MPs have called for a consultation to ban the sale of real fur after finding that retailers and Trading Standards are “complacent” about it being labelled as fake.
The Environment, Food and Rural Affairs (Efra) Committee found that local authorities and Trading Standards have been “poor” at enforcing regulations around the sale of real fur following its inquiry into reports that major high street and online retailers were selling it as fake.
The committee said it viewed Brexit as an opportunity to tighten controls and called for a consultation on a ban on the sale of real fur.
The inquiry follows recent cases of real fur being sold as fake by major high-street and online retailers including TK Maxx, BooHoo, Amazon, Not On The High Street, Groupon, Etsy, Tesco, FatFace, Boots, Kurt Geiger and Romwe.
The committee noted that many of these retailers had no-fur policies, but the “faux” material came from a variety of animals including rabbit, fox and chinchilla.
Committee chairman Neil Parish said: “Reports of real fur being sold as fake fur shows that retailers are flouting their responsibility to consumers.
“The mis-selling of real fur should not be discovered by campaign organisations and the media, but by Trading Standards officers and retailers.
“Retailers of all sizes are complacent about the issue of fake faux fur. It is illegal to give misleading information and Trading Standards have been poor at identifying and acting against those who are doing so.

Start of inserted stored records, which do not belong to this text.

(** * UE5 MCP Bridge: framing, JSON-RPC dispatch and the game-thread bridge

    A shallow embedding of [FMCPServer] (MCPServer.cpp): the server loop
    [Run], the protocol engine [ProcessMessage] with its handlers
    [HandleInitialize], [HandleToolsList] and [HandleToolsCall], the response
    helpers, the tool registration functions and the dispatch chain of the
    game-thread task; then [Start] and [Stop] with the module functions that
    call them (UE5MCPBridge.cpp), the viewport bookmark executors, and the
    accesses of every executor to its arguments.

    The Unreal Engine libraries the server calls are not part of the plugin:
    the JSON reader, writer and field accessors are taken as an interface
    ([JsonEngine]), and so is the editor the executors act on
    ([EditorHost]).  Every property below is proved for all implementations
    of both; one reference implementation of each is given so that the
    definitions can be run on wire text. *)

From Stdlib Require Import Bool Arith NArith ZArith List String Ascii Lia.
From Stdlib Require Import DecimalString.
Import ListNotations.

Set Implicit Arguments.
Set Warnings "-register-all".

Local Open Scope string_scope.
Local Open Scope list_scope.

(** ** Engine strings and pointers *)

Definition FString := string.

(** [FString::operator+]. *)
Notation "a +++ b" := (String.append a b) (at level 60, right associativity).

(** [FString::IsEmpty]. *)
Definition IsEmpty (s : FString) : bool :=
  match s with
  | EmptyString => true
  | String _ _ => false
  end.

Definition ToLowerChar (c : ascii) : ascii :=
  let n := N_of_ascii c in
  if (65 <=? n)%N && (n <=? 90)%N then ascii_of_N (n + 32) else c.

(** [FString::ToLower]. *)
Fixpoint ToLower (s : FString) : FString :=
  match s with
  | EmptyString => EmptyString
  | String c r => String (ToLowerChar c) (ToLower r)
  end.

(** [FString::operator==]: the engine compares strings ignoring case. *)
Definition FString_eq (a b : FString) : bool := String.eqb (ToLower a) (ToLower b).

Notation "a == b" := (FString_eq a b) (at level 70, no associativity).

(** An [int32]: the request id and the error codes.  They are read, stored
    and written, never computed with, so no wrap-around arises. *)
Definition int32 : Type := Z.

Bind Scope Z_scope with int32.

(** A [TSharedPtr<T>]: [None] is the null pointer, for which [IsValid()] is
    false. *)
Definition TSharedPtr (A : Type) : Type := option A.

Definition IsValid {A : Type} (p : TSharedPtr A) : bool :=
  match p with
  | Some _ => true
  | None => false
  end.

(** The frame delimiter [TEXT("\n")]. *)
Definition LF : ascii := ascii_of_N 10.

(** The segments of [s] between occurrences of [delim], in order; a string
    with [n] delimiters has [n + 1] segments. *)
Fixpoint Segments (delim : ascii) (s : FString) : list FString :=
  match s with
  | EmptyString => [EmptyString]
  | String c r =>
      if Ascii.eqb c delim then EmptyString :: Segments delim r
      else match Segments delim r with
           | seg :: rest => String c seg :: rest
           | [] => [String c EmptyString]
           end
  end.
(** * Regex-crossword solver: a shallow embedding of [solver/regex_engine.py]
      and [solver/backtracking.py], with the properties of the design
      document checked against it.

    Python integers are [Z], strings are [string] (one [ascii] per code
    point below 256), the grid is a list of rows of cell strings that
    [solve] updates in place, and an exception is a value of [exn].  *)

From Stdlib Require Import ZArith Ascii String Lia Bool.
From stdpp Require Import base list strings.

Local Open Scope Z_scope.

(** ** Exceptions and results *)

(** The exceptions the modelled code can raise.  [NotModelled] is not a Python
    exception: it marks a pattern that uses syntax of the [re] module that the
    model below does not interpret, so no result is claimed for it.
    [InvalidPatternError] is the loader's error of the design document. *)
Inductive exn : Type :=
  | IndexError
  | ZeroDivisionError
  | ReError
  | InvalidPatternError
  | NotModelled.

Inductive outcome (A : Type) : Type :=
  | Ret (a : A)
  | Raise (e : exn).
Arguments Ret {A} a.
Arguments Raise {A} e.

(** Sequencing: the first exception raised ends the computation. *)
#[global] Instance outcome_bind : MBind outcome := fun A B k m =>
  match m with
  | Ret a => k a
  | Raise e => Raise e
  end.
(** * CardioScan LVNC detector: the scan signal pipeline of [lvnc-app.py]

    A shallow embedding of the computational part of the Streamlit script:
    the synthesis of the time index and of the signal (lines 121-137), the
    streaming loop that reveals the signal in one hundred steps (lines
    140-185) and the risk score with its two classification bands (lines
    198-267).

    Numbers.  Python integers are [Z].  Python floats are read in two
    ways.  The exact reading takes them as rationals [Q] and computes
    without rounding; it serves the statements that rounding cannot
    disturb (orderings, bounds with a margin, lengths, which terms a
    sample is made of).  The binary64 reading rounds every operation to
    the nearest representable number ([fl], [B64], [RiskScorer64],
    [synthesize64]); it serves the statements that compare the computed
    numbers with exact values.  The library calls ([np.linspace],
    [np.random.*], [np.sin]) are modelled by their documented contract,
    each next to the place the script calls it. *)

From Stdlib Require Import String Bool ZArith QArith Qround Qpower Qabs Lqa.
From Stdlib Require Import List Lia Morphisms Floats.
Import ListNotations.

#[local] Open Scope Z_scope.

(** ** Python primitives used by the script *)

(** [int(x)] on a number: truncation toward zero. *)
Definition py_int (x : Q) : Z := Z.quot (Qnum x) (Zpos (Qden x)).

(** [range(n)]: the integers [0, 1, ..., n-1] (empty when [n <= 0]). *)
Definition py_range (n : Z) : list Z := map Z.of_nat (seq 0 (Z.to_nat n)).

(** ** Binary64 arithmetic

    A Python float is an IEEE-754 binary64 number, and each of [+], [-],
    [*] and [/] on floats returns the representable number nearest to the
    exact result, ties going to the even significand.  [fl] is that
    rounding on the rationals: 53 significant bits and an unbounded
    exponent.  It agrees with binary64 on every result that is zero or
    whose magnitude lies between 2^-1022 and 2^1024, which covers every
    value the statements below range over; overflow, subnormal numbers,
    infinities and NaN are outside the model.  A float is carried as the
    rational number it denotes. *)

Definition pow2 (k : Z) : Q := (2 ^ k)%Q.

“The Government must ensure that Local Authorities are properly resourced, and local authorities should ensure that Trading Standards are properly trained.
“Brexit provides an opportunity to step up our game when it comes to labelling.
“The labelling of clothes must be consistent, transparent and customer-friendly, but current EU requirements are not good enough to allow consumers to understand the origin and contents of their clothing.
“Finally, the Government should consider launching a consultation to ban the sale of real fur outright.”
Fur farming was banned in the UK in 2000.
The UK still imports and sells fur from a range of species such as fox, rabbit, mink, coyote, raccoon dog and chinchilla.
“Trade in fur from domestic cats, dogs or commercial seal hunts are also banned, but while the UK is a member of the EU it is not possible to introduce additional restrictions on the fur trade.
“Brexit gives us the opportunity to go further. Meanwhile, we will closely consider the committee’s report and respond in due course.”
Mike Moser, chief executive of the British Fur Trade Association, said: “These recommendations represent a sensible, proportionate and pragmatic way to address the problem of mis-selling of both fake and real fur in the UK.
“It’s vital that consumers are able to make informed purchasing decisions, whether they are buying natural or fake fur.
“The EU’s current labelling scheme is not fit for purpose and MPs are right to recommend the introduction of a clearer system if our exit from the EU allows it. We also support any moves to introduce a fur-specific label into the UK market which would provide greater detail about the type of fur used.”
He added: “The committee does not support calls for a trade ban but instead recommends a consultation on the issue. They also recognise that animal welfare concerns should be balanced by consumer choice.”
Labour Party leader Jeremy Corbyn agreed with the committee’s view and said: “I think we should ban them. In our manifesto we said we would ban the import of fur and under the last Labour government the production of fur in Britain was stopped and it is now not produced in Britain, so we think it should not be imported either.
“I think fur products are unnecessary and there is often a great deal of cruelty involved in the production of fur pelts and the synthetic alternatives are much better.”